French entomologist (1847–1931)

Paul Dognin (10 May 1847 – 10 August 1931) was a French entomologist who specialised in the Lepidoptera of South America.
Dognin named 101 new genera of moths.

He was a member of the Royal Belgian Entomological Society and life member of the Société entomologique de France.

Part of his collection was purchased by James John Joicey in 1921. The 82,000 other specimens (including 3,000 Dognin types and over 300 Thierry-Mieg types) were sold in 1926 to William Schaus, who then donated it to National Museum of Natural History in Washington, DC.

==Publications==
Printed by Charles Oberthür
- Catalogue des Geometridae de l'Amerique Centrale et du Sud.
- Hétérocères nouveaux de l'Amérique du Sud.

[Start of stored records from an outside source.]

(** * x-map: the geocode endpoint and the breaking-news discovery stream

    A shallow embedding of the route handlers of the repository,
    [src/app/api/geocode/route.ts],
    [src/app/api/grok/breaking-news/route.ts] and the located-posts
    handler of [src/app/api/x-api/geo/route.ts], and of the page's reader
    of the discovery stream, with the properties their specification
    states about them and further properties of the code.

    Conventions.  Instants and durations are integers of milliseconds
    ([Z]), as [Date.now()] gives them.  A JavaScript string is the
    sequence of its UTF-16 code units; a [string] holds one code unit
    per character, so that the texts of the model are those whose code
    units are below 256 (ISO 8859-1).  On these texts [trim], the regular
    expression class [\s] and [toLowerCase] are modelled in full: the
    white space is tab, line feed, vertical tab, form feed, carriage
    return, space and the no-break space U+00A0 (all the other white
    space of the language has code units from 256 on), and [toLowerCase]
    changes the letters A to Z and the capital letters from U+00C0 to
    U+00DE.  Numbers that the handlers only store and copy (longitudes
    and latitudes) are rationals.  Everything the handlers obtain from
    outside the process (clock readings, HTTP responses of the providers,
    results of the database client) is a field of a record describing the
    outside world, so that every theorem quantifies over all behaviours
    of the outside. *)

From Stdlib Require Import ZArith String Ascii List Lia Bool.
From Stdlib Require QArith.
From stdpp Require Import base gmap strings list pretty.

Import ListNotations.
Local Open Scope string_scope.
Local Open Scope list_scope.
Local Open Scope Z_scope.

Definition number : Type := QArith_base.Q.

(** ** The JavaScript string and array primitives the handlers use *)

Module JS.

(** A value is falsy when it is absent or the empty string. *)
Definition truthy (o : option string) : bool :=
  match o with
  | Some s => negb (String.eqb s "")
  | None => false
  end.
Definition shot2 : Projectile :=
  {| mesh := {| position := 16%nat |}; direction := 15%nat; alive := true |}.

(** A hundred presses of [w] take the cube to (0, 10, 0); the space bar
    then launches a projectile straight up. *)
Definition hundred_up : list Event := repeat (KeyDown "w" 0 0 0) 100.

(** The presses, then the space bar. *)
Definition out_of_range : list Event :=
  hundred_up ++ [KeyDown " " 0.5 0.75 0.5].

(** The projectile of [out_of_range]. *)
Definition stray : Projectile :=
  {| mesh := {| position := 11%nat |}; direction := 10%nat; alive := true |}.

(** ** Further parts and invariants *)

(** What the update makes of an entry, given the heap it leaves: the
    entry with its flag cleared when its mesh is farther than 10 from
    the origin, the entry itself otherwise. *)
Definition settle (h : Heap) (q : Projectile) : Projectile :=
  if Rgt_dec (Vector3.length (h (position (mesh q)))) 10
  then with_alive q false else q.

(** An entry's mesh is a child of the scene exactly when the entry is
    alive. *)
Definition scene_consistent (w : World) : Prop :=
  forall p, In p (projectiles w) ->
            (In (mesh p) (scene w) <-> alive p = true).

(** Both intensity uniforms hold the elevated value. *)
Definition both_elevated (w : World) : Prop :=
  ambientIntensity (alphabetMaterial w) = 0.8 /\
  ambientIntensity (digitMaterial w) = 0.8.

(** The keys that translate the cube or the camera. *)
Definition translation_keys : list string :=
  ["w"; "s"; "a"; "d"; "q"; "e"]%string.

(** Two keys that add opposite amounts to the same coordinate of the
    same object. *)
Definition opposite (k1 k2 : string) : Prop :=
  In (k1, k2) [("w", "s"); ("s", "w"); ("a", "d"); ("d", "a");
               ("q", "e"); ("e", "q")]%string.

(** The key events that move the cube. *)
Definition moves_cube (e : Event) : Prop :=
  match e with
  | KeyDown key _ _ _ => In key ["w"; "s"; "q"; "e"]%string
  | _ => False
  end.

(** The number of presses of the space bar in a run. *)
Fixpoint spaces (es : list Event) : nat :=
  match es with
  | [] => 0
  | KeyDown key _ _ _ :: es' =>
      if String.eqb key " " then S (spaces es') else spaces es'
  | _ :: es' => spaces es'
  end.

(** A live entry that was spawned within 9.8 of the origin and has made
    some number of steps. *)
Definition cruising (w : World) (p : Projectile) : Prop :=
  alive p = true /\
  exists p0 d0 k,
    Vector3.length p0 <= 9.8 /\ Vector3.length d0 <= 1 /\
    heap w (direction p) = Vector3.multiplyScalar d0 (0.1 ^ k) /\
    heap w (position (mesh p)) =
      Vector3.add p0 (Vector3.multiplyScalar d0 ((1 - 0.1 ^ k) / 9)).

(** The cube is within 9.8 of the origin and every entry of the array
    is cruising. *)
Definition calm (w : World) : Prop :=
  wf w /\ Vector3.length (heap w (position (cubeMesh w))) <= 9.8 /\
  forall p, In p (projectiles w) -> cruising w p.

(** ** The fragment shaders

    The three fragment shaders, as functions of their uniforms and
    varyings; a [vec3] is a [Vector3], [gl_FragColor] is a [vec3] with
    an alpha.  The built-in functions follow the GLSL specification,
    over exact reals. *)

Module GLSL.

(** [dot(a, b)]. *)
Definition dot (a b : Vector3) : R :=
  Vector3.x a * Vector3.x b + Vector3.y a * Vector3.y b
  + Vector3.z a * Vector3.z b.

(** [a - b]. *)
Definition sub (a b : Vector3) : Vector3 :=
  Vector3.mk (Vector3.x a - Vector3.x b) (Vector3.y a - Vector3.y b)
             (Vector3.z a - Vector3.z b).

(** [-a]. *)
Definition neg (a : Vector3) : Vector3 :=
  Vector3.mk (- Vector3.x a) (- Vector3.y a) (- Vector3.z a).

(** [s * a] and [a * s], for a float [s]. *)
Definition scale (s : R) (a : Vector3) : Vector3 :=
  Vector3.mk (s * Vector3.x a) (s * Vector3.y a) (s * Vector3.z a).

(** [normalize(a)], which is [a / length(a)]; GLSL leaves the result
    undefined for a vector of length zero. *)
Definition normalize (a : Vector3) : Vector3 :=
  Vector3.mk (Vector3.x a / Vector3.length a)
             (Vector3.y a / Vector3.length a)
             (Vector3.z a / Vector3.length a).

(** [reflect(I, N)], which is [I - 2.0 * dot(N, I) * N]. *)
Definition reflect (I N : Vector3) : Vector3 :=
  sub I (scale (2.0 * dot N I) N).

(** [vec3(s)]. *)
Definition vec3 (s : R) : Vector3 := Vector3.mk s s s.

End GLSL.

(** The fragment shader of [cubeLightMaterial]. *)
Definition cube_fragment (time : R) : Vector3 * R :=
  let glowColor := GLSL.vec3 1.0 in
  let intensity := 1.0 + 0.3 * sin (time * 2.0) in
  (GLSL.scale intensity glowColor, 1.0).

(** The fragment shader of [alphabetMaterial]; [pow(x, 32.0)] of a
    non-negative [x] is its 32nd power. *)
Definition alphabet_fragment (cubePos baseColor viewPosition : Vector3)
  (ambientIntensity : R) (vNormal vWorldPos : Vector3) : Vector3 * R :=
  let ambient := GLSL.scale ambientIntensity baseColor in
  let lightDir := GLSL.normalize (GLSL.sub cubePos vWorldPos) in
  let diff := Rmax (GLSL.dot vNormal lightDir) 0.0 in
  let diffuse := GLSL.scale diff baseColor in
  let viewDir := GLSL.normalize (GLSL.sub viewPosition vWorldPos) in
  let halfDir := GLSL.normalize (Vector3.add lightDir viewDir) in
  let spec := Rmax (GLSL.dot vNormal halfDir) 0.0 ^ 32 in
  let specular := GLSL.scale spec (GLSL.vec3 0.5) in
  let finalColor := Vector3.add (Vector3.add ambient diffuse) specular in
  (finalColor, 1.0).

(** The fragment shader of [digitMaterial]. *)
Definition digit_fragment (cubePos baseColor viewPosition : Vector3)
  (ambientIntensity : R) (vNormal vWorldPos : Vector3) : Vector3 * R :=
  let ambient := GLSL.scale ambientIntensity baseColor in
  let lightDir := GLSL.normalize (GLSL.sub cubePos vWorldPos) in
  let diff := Rmax (GLSL.dot vNormal lightDir) 0.0 in
  let diffuse := GLSL.scale diff baseColor in
  let viewDir := GLSL.normalize (GLSL.sub viewPosition vWorldPos) in
  let reflectDir := GLSL.reflect (GLSL.neg lightDir) vNormal in
  let spec := Rmax (GLSL.dot viewDir reflectDir) 0.0 ^ 64 in
  let specular := GLSL.scale spec baseColor in
  let finalColor := Vector3.add (Vector3.add ambient diffuse) specular in
  (finalColor, 1.0).

(** The colour the shader of a text material gives a fragment in a
    state of the program: the uniforms are read from the material. *)
Definition text_fragment
  (shader : Vector3 -> Vector3 -> Vector3 -> R -> Vector3 -> Vector3
            -> Vector3 * R)
  (m : ShaderMaterial) (w : World) (vNormal vWorldPos : Vector3)
  : Vector3 * R :=
  shader (heap w (cubePos m)) (heap w (baseColor m))
    (heap w (viewPosition m)) (ambientIntensity m) vNormal vWorldPos.

(** The base colours hold what the module gave them. *)
Definition colours_kept (w : World) : Prop :=
  heap w (baseColor (alphabetMaterial w)) = Vector3.mk 1.0 0.843 0.0 /\
  heap w (baseColor (digitMaterial w)) = Vector3.mk 0.165 0.322 0.745.

(** ** Tactics *)

(** Unfolding the operations down to reads and writes of fields. *)
Ltac unfold_ops :=
  unfold tick, proximity, Projectile_update, Projectile_destroy,
    scene_remove, scene_add, set_alphabet_ambient, set_digit_ambient,
    add, multiplyScalar, normalize, copy, write, refs, material_locs in *.

(** Case analysis on the conditions of the loop body. *)
Ltac case_conditions :=
  repeat match goal with
    | |- context [Rgt_dec ?a ?b] => destruct (Rgt_dec a b)
    | |- context [Rlt_dec ?a ?b] => destruct (Rlt_dec a b)
    | |- context [match letterN ?w with _ => _ end] => destruct (letterN w)
    | |- context [match number1 ?w with _ => _ end] => destruct (number1 w)
    end.

(** Decimal constants as quotients of integers, for [field]. *)
Ltac decimals := unfold Q2R; cbn [QArith_base.Qnum QArith_base.Qden].

(** * Properties *)

(** ** The heap *)

Lemma store_eq (h : Heap) (l : loc) (v : Vector3) : store h l v l = v.
Proof. unfold store. now rewrite Nat.eqb_refl. Qed.

Lemma store_neq (h : Heap) (l l' : loc) (v : Vector3) :
  l' <> l -> store h l v l' = h l'.
Proof.
  intro H. unfold store.
  destruct (Nat.eqb_spec l' l) as [E | _]; [contradiction | reflexivity].
Qed.

(** ** Lengths and distances *)

Lemma Vector3_eq (u v : Vector3) :
  Vector3.x u = Vector3.x v -> Vector3.y u = Vector3.y v ->
  Vector3.z u = Vector3.z v -> u = v.
Proof. destruct u, v. simpl. now intros -> -> ->. Qed.

Lemma sum_squares_nonneg (a b c : R) : 0 <= a * a + b * b + c * c.
Proof. nra. Qed.

Lemma lengthSq_nonneg (v : Vector3) : 0 <= lengthSq v.
Proof. apply sum_squares_nonneg. Qed.

Lemma length_nonneg (v : Vector3) : 0 <= Vector3.length v.
Proof. apply sqrt_pos. Qed.

Lemma length_sq (v : Vector3) :
  Vector3.length v * Vector3.length v = lengthSq v.
Proof. apply sqrt_sqrt, lengthSq_nonneg. Qed.

(** A non-negative number whose square is the sum of the squared
    components is the length. *)
Lemma length_eq (v : Vector3) (r : R) :
  0 <= r -> r * r = lengthSq v -> Vector3.length v = r.
Proof. intros Hr Hsq. apply sqrt_lem_1; [apply lengthSq_nonneg | | ]; assumption. Qed.

Lemma distanceTo_eq (u v : Vector3) (r : R) :
  0 <= r -> r * r = Vector3.distanceToSquared u v ->
  Vector3.distanceTo u v = r.
Proof.
  intros Hr Hsq. apply sqrt_lem_1; try assumption.
  unfold Vector3.distanceToSquared. cbv zeta. apply sum_squares_nonneg.
Qed.

Lemma length_zero (v : Vector3) : Vector3.length v = 0 -> v = Vector3.zero.
Proof.
  intro H. pose proof (length_sq v) as Hsq. rewrite H in Hsq.
  unfold lengthSq in Hsq. destruct v as [a b c]. simpl in Hsq.
  assert (Ha : a * a = 0) by nra.
  assert (Hb : b * b = 0) by nra.
  assert (Hc : c * c = 0) by nra.
  apply Rmult_integral in Ha, Hb, Hc.
  apply Vector3_eq; simpl; tauto.
Qed.

(** Normalising with a known length. *)
Lemma normalize_eq (v : Vector3) (r : R) :
  0 < r -> r * r = lengthSq v ->
  Vector3.normalize v =
  Vector3.mk (Vector3.x v / r) (Vector3.y v / r) (Vector3.z v / r).
Proof.
  intros Hr Hsq. unfold Vector3.normalize.
  rewrite (length_eq v r) by lra.
  destruct (Req_dec_T r 0) as [E | _]; [lra |].
  unfold Vector3.divideScalar, Vector3.multiplyScalar.
  apply Vector3_eq; simpl; field; lra.
Qed.

(** A normalised vector has length one, unless it is the zero vector,
    which [normalize] leaves alone. *)
Lemma normalize_length (v : Vector3) :
  (v = Vector3.zero /\ Vector3.normalize v = Vector3.zero) \/
  Vector3.length (Vector3.normalize v) = 1.
Proof.
  unfold Vector3.normalize.
  destruct (Req_dec_T (Vector3.length v) 0) as [E | N].
  - left. apply length_zero in E. subst v. split; [reflexivity |].
    apply Vector3_eq; simpl; lra.
  - right. pose proof (length_nonneg v) as Hp. pose proof (length_sq v) as Hsq.
    apply length_eq; [lra |].
    unfold lengthSq in *. simpl.
    set (r := Vector3.length v) in *.
    assert (Hinv : r * (1 / r) = 1) by (field; assumption).
    transitivity ((Vector3.x v * Vector3.x v + Vector3.y v * Vector3.y v
                   + Vector3.z v * Vector3.z v) * ((1 / r) * (1 / r)));
      [| ring].
    rewrite <- Hsq.
    transitivity ((r * (1 / r)) * (r * (1 / r))); [| ring].
    rewrite Hinv. ring.
Qed.

Lemma normalize_length_le (v : Vector3) :
  Vector3.length (Vector3.normalize v) <= 1.
Proof.
  destruct (normalize_length v) as [[_ ->] | ->]; [| lra].
  rewrite (length_eq Vector3.zero 0); [lra | lra |].
  unfold lengthSq. simpl. ring.
Qed.

Lemma length_multiplyScalar (v : Vector3) (s : R) :
  0 <= s ->
  Vector3.length (Vector3.multiplyScalar v s) = s * Vector3.length v.
Proof.
  intro Hs. pose proof (length_nonneg v) as Hp. pose proof (length_sq v) as Hsq.
  apply length_eq; [nra |].
  unfold lengthSq in *. simpl.
  transitivity (s * s * (Vector3.length v * Vector3.length v)); [ring |].
  rewrite Hsq. ring.
Qed.

(** Cauchy-Schwarz, from the identity of Lagrange. *)
Lemma dot_square_le (a b c d e f : R) :
  (a * d + b * e + c * f) * (a * d + b * e + c * f)
  <= (a * a + b * b + c * c) * (d * d + e * e + f * f).
Proof.
  pose proof (sum_squares_nonneg (a * e - b * d) (b * f - c * e)
                (c * d - a * f)) as H.
  lra.
Qed.

Lemma triangle (a b c d e f U V W : R) :
  0 <= U -> 0 <= V -> 0 <= W ->
  U * U = a * a + b * b + c * c ->
  V * V = d * d + e * e + f * f ->
  W * W = (a + d) * (a + d) + (b + e) * (b + e) + (c + f) * (c + f) ->
  W <= U + V.
Proof.
  intros HU HV HW SU SV SW.
  pose proof (dot_square_le a b c d e f) as CS. rewrite <- SU, <- SV in CS.
  assert (Hdot : a * d + b * e + c * f <= U * V).
  { destruct (Rle_or_lt (a * d + b * e + c * f) (U * V)) as [H | H];
      [assumption |].
    assert (0 <= U * V) by nra. nra. }
  assert (Hsq : W * W <= (U + V) * (U + V)) by nra.
  destruct (Rle_or_lt W (U + V)) as [H | H]; [assumption |]. nra.
Qed.

(** The triangle inequality. *)
Lemma length_add (u v : Vector3) :
  Vector3.length (Vector3.add u v) <= Vector3.length u + Vector3.length v.
Proof.
  apply (triangle (Vector3.x u) (Vector3.y u) (Vector3.z u)
                  (Vector3.x v) (Vector3.y v) (Vector3.z v));
    try apply length_nonneg; apply length_sq.
Qed.
(** X6 at work: the URL is queued, dequeued, and then refused. *)
Lemma visited_survives_dequeue_witness :
  let um0 := UrlManager.new (mkQueueConfig 5 3 1000) in
  let um' := UrlManager.run URL.parse [UrlManager.Dequeue]
               (fst (UrlManager.enqueue URL.parse um0 "https://x.com/a" 1)) in
  UrlManager.queued um' = []
  /\ UrlManager.enqueue URL.parse um' "https://x.com/a/" 1 = (um', Normal tt).
Proof.
  intros um0 um'. split; [vm_compute; reflexivity|].
  apply (visited_survives_dequeue URL.parse um0 "https://x.com/a" "https://x.com/a/"
           1 1 [UrlManager.Dequeue]).
  - reflexivity.
  - vm_compute. reflexivity.
  - reflexivity.
  - vm_compute. reflexivity.
Defined.

(** X7.  [clear] empties the queue and forgets every visited URL, so that
    on a frontier with room for one payload any URL, visited before or
    not, is queued by the next [enqueue] and is then the only payload. *)
Theorem clear_forgets_everything
  (URL_new : URL.parser) (um : UrlManager.t) (url : string) (p : Z) :
  UrlManager.consistent um ->
  0 < cfg_maxSize (UrlManager.config um) ->
  let um' := UrlManager.clear um in
  UrlManager.getQueueSize um' = 0
  /\ (forall other, UrlManager.isVisited URL_new um' other = false)
  /\ UrlManager.queued (fst (UrlManager.enqueue URL_new um' url p)) = [url]
  /\ UrlManager.isVisited URL_new (fst (UrlManager.enqueue URL_new um' url p)) url = true.
Proof.
  intros Hc Hroom um'.
  assert (Hc' : UrlManager.consistent um') by exact Hc.
  assert (Hadm : UrlManager.shouldEnqueue URL_new um' url = true).
  { unfold UrlManager.shouldEnqueue, um', UrlManager.clear. cbn.
    rewrite bool_decide_false by set_solver.
    cbn [negb andb]. apply Z.ltb_lt. exact Hroom. }
  split; [reflexivity|]. split; [|split].
  - intros other. unfold UrlManager.isVisited, um', UrlManager.clear. cbn.
    apply bool_decide_false. set_solver.
  - rewrite (enqueue_admitted URL_new um' url p Hc' Hadm). reflexivity.
  - rewrite (enqueue_admitted URL_new um' url p Hc' Hadm).
    unfold UrlManager.isVisited. cbn. apply bool_decide_true. set_solver.
Qed.

Lemma clear_forgets_everything_witness :
  let um := fst (UrlManager.enqueue URL.parse
                   (UrlManager.new (mkQueueConfig 5 3 1000)) "https://x.com/a" 1) in
  UrlManager.queued
    (fst (UrlManager.enqueue URL.parse (UrlManager.clear um) "https://x.com/a" 7))
  = ["https://x.com/a"].
Proof.
  intros um.
  destruct (clear_forgets_everything URL.parse um "https://x.com/a" 7)
    as (_ & _ & H & _).
  - reflexivity.
  - vm_compute. reflexivity.
  - exact H.
Defined.

(** X8.  The normalization removes exactly one trailing slash: a string
    that ends in a slash loses that slash and nothing else, and the empty
    string and a string that ends in another character are left as they
    are. *)
Theorem strip_trailing_slash_removes_one :
  (forall s, UrlManager.strip_trailing_slash (s ++ "/") = s)
  /\ UrlManager.strip_trailing_slash "" = ""
  /\ (forall s c,
        c <> "/"%char ->
        UrlManager.strip_trailing_slash (s ++ String c "") = s ++ String c "").
Proof.
  split; [|split].
  - intros s. now rewrite strip_trailing_slash_snoc.
  - reflexivity.
  - intros s c Hc. rewrite strip_trailing_slash_snoc.
    apply Ascii.eqb_neq in Hc. now rewrite Hc.
Qed.

(** ** The rate limiter: buckets, waits, new limits *)

Section BucketMore.
Import RateLimiter.

Variable L : Z.
Hypothesis L_pos : (0 < L)%Z.

#[local] Abbreviation rr := (refillRate L).

(** A refill takes no token away from a bucket that is not over its
    limit. *)
Lemma refill_keeps_tokens (b : TokenBucket) (now : Z) :
  (lastRefill b <= inject_Z now)%Q -> (tokens b <= inject_Z L)%Q ->
  (tokens b <= tokens (refill L b now))%Q.
Proof.
  intros Hlr Hcap. unfold refill. cbn [tokens].
  assert (Hk : (0 <= Qfloor ((inject_Z now - lastRefill b) / rr))%Z).
  { apply (floor_nonneg L L_pos). lra. }
  rewrite Zle_Qle in Hk. change (inject_Z 0) with 0%Q in Hk.
  apply Qmin'_glb; lra.
Qed.


End BucketMore.

Section HistoryMore.
Import RateLimiter.

Lemma state_after_limits atts : forall rl d,
  limit_of (state_after rl atts) d = limit_of rl d.
Proof.
  induction atts as [|a rest IH]; intros rl d; [reflexivity|].
  cbn [state_after]. rewrite IH. apply acquire_once_limit_of.
Qed.

(** The invariant of the buckets of a domain along a history. *)
Lemma state_after_bucket_ok domain L (L_pos : 0 < L) atts : forall rl last,
  limit_of rl domain = L ->
  (forall b, buckets rl !! domain = Some b -> bucket_ok L b last) ->
  clock_monotone last atts ->
  forall b, buckets (state_after rl atts) !! domain = Some b ->
            bucket_ok L b (last_clock last atts).
Proof.
  induction atts as [|a rest IH]; intros rl last Hlimit Hinv Hmono b Hb.
  - now apply Hinv.
  - destruct Hmono as (M1 & M2 & M3). cbn [state_after last_clock] in *.
    apply (IH _ (a_now a)) in Hb; try assumption.
    + rewrite acquire_once_limit_of. exact Hlimit.
    + intros b' Hb'. destruct (String.eqb (a_domain a) domain) eqn:Ed.
      * apply String.eqb_eq in Ed. rewrite Ed in Hb'.
        rewrite acquire_once_bucket in Hb'. injection Hb' as <-.
        now destruct (attempt_on_bucket domain L L_pos rl (a_clock a) (a_now a) last
                        Hlimit Hinv M1 M2) as [H _].
      * apply String.eqb_neq in Ed.
        rewrite acquire_once_other in Hb' by congruence.
        apply (bucket_ok_later L b' last); [lia | now apply Hinv].
Qed.

Lemma clock_monotone_filter (P : attempt -> bool) atts : forall last,
  clock_monotone last atts -> clock_monotone last (List.filter P atts).
Proof.
  induction atts as [|a rest IH]; intros last Hmono; [exact I|].
  destruct Hmono as (M1 & M2 & M3). cbn [List.filter].
  destruct (P a).
  - cbn. repeat split; try assumption. now apply IH.
  - apply IH. clear IH. destruct rest as [|a' rest']; [exact I|].
    destruct M3 as (N1 & N2 & N3). cbn. repeat split; try assumption. lia.
Qed.

(** While a domain is called alone, its bucket never holds fewer tokens
    than its limit minus the number of calls. *)
Lemma burst_tokens domain L (L_pos : 0 < L) atts : forall rl last (n : Z),
  limit_of rl domain = L ->
  0 <= n ->
  (forall b, buckets rl !! domain = Some b ->
             bucket_ok L b last /\ (inject_Z L - inject_Z n <= tokens b)%Q) ->
  clock_monotone last atts ->
  Forall (fun a => a_domain a = domain) atts ->
  n + Z.of_nat (List.length atts) <= L ->
  Forall (fun ao => snd ao = Acquired) (history rl atts).
Proof.
  induction atts as [|a rest IH]; intros rl last n Hlimit Hn Hinv Hmono Hdom Hlen;
    [constructor|].
  destruct Hmono as (M1 & M2 & M3).
  pose proof (List.Forall_inv Hdom) as Ha. cbn beta in Ha.
  pose proof (List.Forall_inv_tail Hdom) as Hrest.
  rewrite history_cons. rewrite Ha.
  assert (Hinv' : forall b, buckets rl !! domain = Some b -> bucket_ok L b last).
  { intros b Hb. now apply Hinv. }
  destruct (attempt_on_bucket domain L L_pos rl (a_clock a) (a_now a) last
              Hlimit Hinv' M1 M2) as (Hok2 & (A1 & A2 & A3 & A4) & _).
  assert (HnQ : (0 <= inject_Z n)%Q).
  { change 0%Q with (inject_Z 0). now rewrite <- Zle_Qle. }
  assert (Hb0 : bucket_ok L (bucket_of rl domain (a_clock a)) (a_clock a)
                /\ (inject_Z L - inject_Z n
                    <= tokens (bucket_of rl domain (a_clock a)))%Q).
  { unfold bucket_of. destruct (buckets rl !! domain) as [b|] eqn:E.
    - destruct (Hinv b eq_refl) as [H1 H2]. split; [|exact H2].
      apply (bucket_ok_later L b last); [lia | exact H1].
    - rewrite Hlimit. pose proof (L_pos_Q L L_pos).
      split; [repeat split|]; cbn [tokens lastRefill]; lra. }
  destruct Hb0 as ((B1 & B2 & B3) & B4).
  assert (Hhave : (inject_Z L - inject_Z n
                   <= tokens (refill L (bucket_of rl domain (a_clock a)) (a_now a)))%Q).
  { pose proof (refill_keeps_tokens L L_pos (bucket_of rl domain (a_clock a)) (a_now a))
      as Hkeep.
    rewrite Zle_Qle in M2.
    assert (lastRefill (bucket_of rl domain (a_clock a)) <= inject_Z (a_now a))%Q by lra.
    specialize (Hkeep H B2). lra. }
  assert (Hroom : (1 <= inject_Z L - inject_Z n)%Q).
  { cbn [List.length] in Hlen.
    assert (Hz : (n + 1 <= L)%Z) by lia.
    rewrite Zle_Qle, inject_Z_plus in Hz. change (inject_Z 1) with 1%Q in Hz. lra. }
  destruct (acquire_once_outcome rl domain (a_clock a) (a_now a))
    as [(Ho & Htok & Hb2)|(Ho & Hb2)]; rewrite Hlimit in *.
  - constructor; [exact Ho|].
    apply (IH _ (a_now a) (n + 1)); try assumption.
    + rewrite acquire_once_limit_of. exact Hlimit.
    + lia.
    + intros b Hb. rewrite acquire_once_bucket in Hb. injection Hb as <-.
      split; [exact Hok2|]. rewrite Hb2. cbn [tokens].
      rewrite inject_Z_plus. change (inject_Z 1) with 1%Q. lra.
    + cbn [List.length] in Hlen. lia.
  - exfalso.
    assert (Hlow : (tokens (refill L (bucket_of rl domain (a_clock a)) (a_now a)) < 1)%Q).
    { revert Ho. rewrite acquire_once_unfold. cbn zeta. rewrite Hlimit.
      destruct (Qlt_le_dec _ 1) as [Hlt|Hge]; [intros _; exact Hlt|].
      cbn. discriminate. }
    lra.
Qed.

Fascicule 1. (1910)
- Hétérocères nouveaux de l'Amérique du Sud. Fascicule 3. (1911)
- Hétérocères nouveaux de l'Amérique du Sud. Fascicule 5. (1912)
- Hétérocères nouveaux de l'Amérique du Sud. Fascicule 6. (1912)
- Hétérocères nouveaux de l'Amérique du Sud. Fascicule 7. (1914)
- Hétérocères nouveaux de l'Amérique du Sud. Fascicule 8. (1914)
- Hétérocères nouveaux de l'Amérique du Sud. Fascicule 9. (1916)
- Note sur la faune des Lépidoptères de Loja et environs (Équateur). Description d'espèces nouvelles. (1887–1894). 3 parts 10 plates.